##### MATERIALS PROVIDED #####
Lemma bindLoop_foldl l srv (hs : list (string * twid.Handler))
    (acc : gmap string twid.Handler) (name : string) :
  Forall (fun en => twid.handlers TwipiConfig l !! en.1 = Some en.2) hs ->
  foldl (fun acc '(name, handler) =>
           if negb (twid.isEnabled TwipiConfig l name) then acc
           else if twid.isTwipiHandler handler
                then <[name := twid.BindTwipi handler srv]> acc
                else acc) acc hs !! name
  = match twid.handlers TwipiConfig l !! name with
    | Some h =>
        if twid.isEnabled TwipiConfig l name && twid.isTwipiHandler h
           && bool_decide (name ∈ hs.*1)
        then Some (twid.BindTwipi h srv)
        else acc !! name
    | None => acc !! name
    end.
Proof.
  intros Hall. revert acc.
  induction Hall as [| [n0 h0] hs Hhead _ IH]; intros acc.
  - simpl. destruct (twid.handlers TwipiConfig l !! name) as [h |]; [| reflexivity].
    rewrite andb_false_r. reflexivity.
  - rewrite fmap_cons. cbn [foldl fst snd] in *. rewrite IH. clear IH.
    destruct (twid.handlers TwipiConfig l !! name) as [h |] eqn:Hh.
    + destruct (decide (n0 = name)) as [-> | Hne].
      * assert (h0 = h) as -> by congruence.
        rewrite (bool_decide_eq_true_2 (name ∈ name :: hs.*1)) by left.
        rewrite andb_true_r.
        destruct (twid.isEnabled TwipiConfig l name); simpl;
          [| rewrite ?andb_false_l; reflexivity].
        destruct (twid.isTwipiHandler h); simpl; [| reflexivity].
        rewrite lookup_insert_eq. destruct (bool_decide (name ∈ hs.*1)); reflexivity.
      * assert (Hdec : bool_decide (name ∈ n0 :: hs.*1) = bool_decide (name ∈ hs.*1)).
        { apply bool_decide_ext. rewrite elem_of_cons. intuition congruence. }
        rewrite Hdec.
        destruct (twid.isEnabled TwipiConfig l n0); simpl; [| reflexivity].
        destruct (twid.isTwipiHandler h0); [| reflexivity].
        rewrite lookup_insert_ne by exact Hne. reflexivity.
    + destruct (twid.isEnabled TwipiConfig l n0); simpl; [| reflexivity].
      destruct (twid.isTwipiHandler h0); [| reflexivity].
      rewrite lookup_insert_ne by congruence. reflexivity.
Qed.

Lemma bindLoop_lookup l srv name :
  visits_entries rangeHandlers ->
  twid.bindLoop TwipiConfig rangeHandlers l srv !! name
  = offered (twid.isEnabled TwipiConfig l name) srv
      <$> twid.handlers TwipiConfig l !! name.
Proof.
  intros Hrange. unfold twid.bindLoop. rewrite bindLoop_foldl.
  - destruct (twid.handlers TwipiConfig l !! name) as [h |] eqn:Hh;
      [| reflexivity].
    rewrite bool_decide_eq_true_2, andb_true_r;
      [unfold offered; simpl;
       destruct (twid.isEnabled TwipiConfig l name && twid.isTwipiHandler h);
       reflexivity |].
    apply list_elem_of_fmap. exists (name, h). split; [reflexivity |].
    apply Hrange. exact Hh.
  - apply Forall_forall. intros [n h] Hin. apply Hrange. exact Hin.
Qed.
#####
*PROBLEM STATEMENT:* Everything in the material above from the line that has "destruct (twid.handlers TwipiConfig l !! name) as [h |] eqn:Hh." through the line that has "rewrite lookup_insert_eq. destruct" must be duplicated exactly, with no other lines given.

*WRITTEN RESPONSE:*
    destruct (twid.handlers TwipiConfig l !! name) as [h |] eqn:Hh.
    + destruct (decide (n0 = name)) as [-> | Hne].
      * assert (h0 = h) as -> by congruence.
        rewrite (bool_decide_eq_true_2 (name ∈ name :: hs.*1)) by left.
        rewrite andb_true_r.
        destruct (twid.isEnabled TwipiConfig l name); simpl;
          [| rewrite ?andb_false_l; reflexivity].
        destruct (twid.isTwipiHandler h); simpl; [| reflexivity].
        rewrite lookup_insert_eq. destruct (bool_decide (name ∈ hs.*1)); reflexivity.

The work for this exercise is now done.